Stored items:
========

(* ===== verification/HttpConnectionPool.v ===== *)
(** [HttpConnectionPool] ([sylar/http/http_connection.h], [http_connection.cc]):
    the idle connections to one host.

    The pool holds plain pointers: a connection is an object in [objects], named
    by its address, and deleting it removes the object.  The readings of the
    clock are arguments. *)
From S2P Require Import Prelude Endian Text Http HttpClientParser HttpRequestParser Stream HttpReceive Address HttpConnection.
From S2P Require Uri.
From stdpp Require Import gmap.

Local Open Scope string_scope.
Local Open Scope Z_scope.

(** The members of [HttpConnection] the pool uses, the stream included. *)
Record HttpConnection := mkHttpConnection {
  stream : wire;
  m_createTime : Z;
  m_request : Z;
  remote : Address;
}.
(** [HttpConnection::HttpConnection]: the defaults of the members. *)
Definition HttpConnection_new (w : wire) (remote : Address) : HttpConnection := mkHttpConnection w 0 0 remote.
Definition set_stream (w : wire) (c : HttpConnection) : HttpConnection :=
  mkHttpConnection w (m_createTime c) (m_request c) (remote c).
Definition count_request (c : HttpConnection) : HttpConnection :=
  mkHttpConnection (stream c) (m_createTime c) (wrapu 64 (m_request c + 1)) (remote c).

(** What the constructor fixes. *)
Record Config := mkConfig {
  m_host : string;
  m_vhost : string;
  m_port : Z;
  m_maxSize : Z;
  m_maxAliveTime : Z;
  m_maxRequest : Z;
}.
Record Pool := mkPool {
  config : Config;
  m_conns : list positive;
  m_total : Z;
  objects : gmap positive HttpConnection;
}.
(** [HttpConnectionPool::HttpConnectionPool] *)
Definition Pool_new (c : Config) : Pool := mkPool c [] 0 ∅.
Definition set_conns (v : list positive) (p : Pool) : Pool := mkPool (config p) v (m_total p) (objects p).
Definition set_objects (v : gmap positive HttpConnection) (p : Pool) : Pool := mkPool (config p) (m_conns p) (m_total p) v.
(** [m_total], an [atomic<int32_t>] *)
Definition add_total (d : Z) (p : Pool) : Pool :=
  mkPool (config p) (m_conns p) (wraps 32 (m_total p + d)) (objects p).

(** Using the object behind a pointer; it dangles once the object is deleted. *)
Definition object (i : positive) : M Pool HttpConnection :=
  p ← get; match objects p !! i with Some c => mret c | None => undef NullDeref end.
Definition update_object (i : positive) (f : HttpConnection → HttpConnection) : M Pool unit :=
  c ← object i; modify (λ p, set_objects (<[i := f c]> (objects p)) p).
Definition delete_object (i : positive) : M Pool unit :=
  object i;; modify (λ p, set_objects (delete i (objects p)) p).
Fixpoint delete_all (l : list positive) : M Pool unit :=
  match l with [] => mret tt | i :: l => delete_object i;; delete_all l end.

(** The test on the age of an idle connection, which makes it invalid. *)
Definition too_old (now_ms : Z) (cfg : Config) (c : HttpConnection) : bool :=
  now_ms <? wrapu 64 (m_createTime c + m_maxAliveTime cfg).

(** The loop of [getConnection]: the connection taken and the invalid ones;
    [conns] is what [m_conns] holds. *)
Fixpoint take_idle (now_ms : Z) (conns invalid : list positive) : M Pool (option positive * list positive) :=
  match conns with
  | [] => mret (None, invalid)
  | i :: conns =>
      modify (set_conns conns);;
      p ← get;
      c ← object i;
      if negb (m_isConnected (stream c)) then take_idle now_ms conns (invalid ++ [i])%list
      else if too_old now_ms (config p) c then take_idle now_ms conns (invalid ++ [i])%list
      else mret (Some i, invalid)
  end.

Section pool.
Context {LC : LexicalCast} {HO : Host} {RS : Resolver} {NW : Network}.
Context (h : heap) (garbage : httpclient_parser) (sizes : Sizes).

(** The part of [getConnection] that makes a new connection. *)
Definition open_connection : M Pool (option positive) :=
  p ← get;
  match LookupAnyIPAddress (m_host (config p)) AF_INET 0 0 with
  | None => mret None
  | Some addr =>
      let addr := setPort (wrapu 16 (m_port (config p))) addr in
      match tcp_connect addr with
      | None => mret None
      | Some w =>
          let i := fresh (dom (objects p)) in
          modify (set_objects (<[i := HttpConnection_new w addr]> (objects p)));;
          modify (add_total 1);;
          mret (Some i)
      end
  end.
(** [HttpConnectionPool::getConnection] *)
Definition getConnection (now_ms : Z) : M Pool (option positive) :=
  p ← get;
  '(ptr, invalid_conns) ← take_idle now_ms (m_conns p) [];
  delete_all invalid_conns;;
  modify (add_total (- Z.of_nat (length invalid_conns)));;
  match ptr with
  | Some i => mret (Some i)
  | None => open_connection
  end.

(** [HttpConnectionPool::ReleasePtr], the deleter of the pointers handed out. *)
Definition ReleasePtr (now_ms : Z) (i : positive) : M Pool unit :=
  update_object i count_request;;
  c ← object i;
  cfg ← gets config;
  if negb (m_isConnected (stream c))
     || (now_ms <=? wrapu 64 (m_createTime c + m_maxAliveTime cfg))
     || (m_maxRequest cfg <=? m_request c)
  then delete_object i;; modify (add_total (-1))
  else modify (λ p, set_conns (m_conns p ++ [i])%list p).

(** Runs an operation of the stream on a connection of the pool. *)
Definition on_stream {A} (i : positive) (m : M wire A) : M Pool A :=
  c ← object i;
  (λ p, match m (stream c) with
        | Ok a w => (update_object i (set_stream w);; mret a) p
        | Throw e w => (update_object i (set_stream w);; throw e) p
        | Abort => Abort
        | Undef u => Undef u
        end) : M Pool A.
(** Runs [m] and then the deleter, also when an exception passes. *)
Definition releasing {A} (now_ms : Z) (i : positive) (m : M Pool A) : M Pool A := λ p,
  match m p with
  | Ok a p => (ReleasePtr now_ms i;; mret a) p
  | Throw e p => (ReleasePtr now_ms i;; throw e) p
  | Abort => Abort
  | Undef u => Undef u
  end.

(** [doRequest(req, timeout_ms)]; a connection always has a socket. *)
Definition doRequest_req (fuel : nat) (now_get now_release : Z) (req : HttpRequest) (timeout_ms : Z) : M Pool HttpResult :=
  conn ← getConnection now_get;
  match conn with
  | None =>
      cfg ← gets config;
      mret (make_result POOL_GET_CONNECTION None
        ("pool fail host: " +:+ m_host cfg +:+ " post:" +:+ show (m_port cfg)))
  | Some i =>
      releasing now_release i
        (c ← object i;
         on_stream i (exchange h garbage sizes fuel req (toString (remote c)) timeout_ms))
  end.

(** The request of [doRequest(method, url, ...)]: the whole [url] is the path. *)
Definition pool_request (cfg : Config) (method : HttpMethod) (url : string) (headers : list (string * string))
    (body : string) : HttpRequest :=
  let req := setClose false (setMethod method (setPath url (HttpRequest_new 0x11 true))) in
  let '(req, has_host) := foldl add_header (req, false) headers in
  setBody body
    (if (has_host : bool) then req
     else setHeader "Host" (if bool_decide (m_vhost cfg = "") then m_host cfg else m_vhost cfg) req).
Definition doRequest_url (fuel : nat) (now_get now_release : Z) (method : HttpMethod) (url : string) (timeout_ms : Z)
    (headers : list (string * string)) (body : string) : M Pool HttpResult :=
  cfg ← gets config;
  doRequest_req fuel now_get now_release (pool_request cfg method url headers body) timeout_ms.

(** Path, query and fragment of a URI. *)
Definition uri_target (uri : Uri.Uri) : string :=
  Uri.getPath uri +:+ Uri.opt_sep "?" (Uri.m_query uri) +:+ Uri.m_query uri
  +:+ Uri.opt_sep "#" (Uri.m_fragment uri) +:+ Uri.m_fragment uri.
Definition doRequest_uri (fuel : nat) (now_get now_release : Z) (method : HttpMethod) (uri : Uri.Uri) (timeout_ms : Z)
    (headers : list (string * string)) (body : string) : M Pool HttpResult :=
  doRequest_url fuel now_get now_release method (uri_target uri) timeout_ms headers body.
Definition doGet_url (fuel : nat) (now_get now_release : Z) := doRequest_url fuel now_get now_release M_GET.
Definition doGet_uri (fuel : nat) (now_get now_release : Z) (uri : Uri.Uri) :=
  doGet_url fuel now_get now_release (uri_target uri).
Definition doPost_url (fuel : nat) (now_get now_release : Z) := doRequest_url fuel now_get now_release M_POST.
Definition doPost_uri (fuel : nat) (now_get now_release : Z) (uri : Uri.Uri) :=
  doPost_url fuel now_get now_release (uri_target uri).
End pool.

========

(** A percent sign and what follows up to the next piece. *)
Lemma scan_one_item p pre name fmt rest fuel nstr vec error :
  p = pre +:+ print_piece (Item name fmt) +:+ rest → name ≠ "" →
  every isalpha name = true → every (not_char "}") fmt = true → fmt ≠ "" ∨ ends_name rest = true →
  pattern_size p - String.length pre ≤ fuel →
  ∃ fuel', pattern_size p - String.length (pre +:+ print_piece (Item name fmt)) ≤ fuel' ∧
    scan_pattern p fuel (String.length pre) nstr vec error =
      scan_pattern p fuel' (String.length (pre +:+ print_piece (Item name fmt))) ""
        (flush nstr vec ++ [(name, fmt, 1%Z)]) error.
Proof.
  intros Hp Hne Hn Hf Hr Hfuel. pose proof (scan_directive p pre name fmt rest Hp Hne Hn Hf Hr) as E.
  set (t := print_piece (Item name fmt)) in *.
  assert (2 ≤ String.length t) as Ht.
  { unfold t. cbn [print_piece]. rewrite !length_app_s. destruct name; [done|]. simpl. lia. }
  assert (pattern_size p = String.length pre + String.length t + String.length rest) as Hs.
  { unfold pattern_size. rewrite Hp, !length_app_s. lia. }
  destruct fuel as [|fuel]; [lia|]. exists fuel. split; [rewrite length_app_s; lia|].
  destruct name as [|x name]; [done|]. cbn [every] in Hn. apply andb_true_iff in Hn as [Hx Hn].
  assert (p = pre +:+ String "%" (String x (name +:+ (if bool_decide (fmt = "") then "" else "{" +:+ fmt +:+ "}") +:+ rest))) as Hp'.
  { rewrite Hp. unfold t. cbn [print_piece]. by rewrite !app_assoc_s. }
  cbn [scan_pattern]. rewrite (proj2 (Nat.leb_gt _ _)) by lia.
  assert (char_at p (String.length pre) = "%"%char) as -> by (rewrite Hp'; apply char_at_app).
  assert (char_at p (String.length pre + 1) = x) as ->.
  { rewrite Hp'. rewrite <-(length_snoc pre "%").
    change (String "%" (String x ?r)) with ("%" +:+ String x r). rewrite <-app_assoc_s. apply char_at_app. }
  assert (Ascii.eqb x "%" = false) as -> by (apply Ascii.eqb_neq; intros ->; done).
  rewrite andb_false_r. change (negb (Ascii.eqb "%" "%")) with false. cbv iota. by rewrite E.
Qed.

========

In the data above, find the line with "the idle connections to one host." and the line with "Definition HttpConnection_new (w". Retype both, plus every line between them, exactly.

    the idle connections to one host.

    The pool holds plain pointers: a connection is an object in [objects], named
    by its address, and deleting it removes the object.  The readings of the
    clock are arguments. *)
From S2P Require Import Prelude Endian Text Http HttpClientParser HttpRequestParser Stream HttpReceive Address HttpConnection.
From S2P Require Uri.
From stdpp Require Import gmap.

Local Open Scope string_scope.
Local Open Scope Z_scope.

(** The members of [HttpConnection] the pool uses, the stream included. *)
Record HttpConnection := mkHttpConnection {
  stream : wire;
  m_createTime : Z;
  m_request : Z;
  remote : Address;
}.
(** [HttpConnection::HttpConnection]: the defaults of the members. *)
Definition HttpConnection_new (w : wire) (remote : Address) : HttpConnection := mkHttpConnection w 0 0 remote.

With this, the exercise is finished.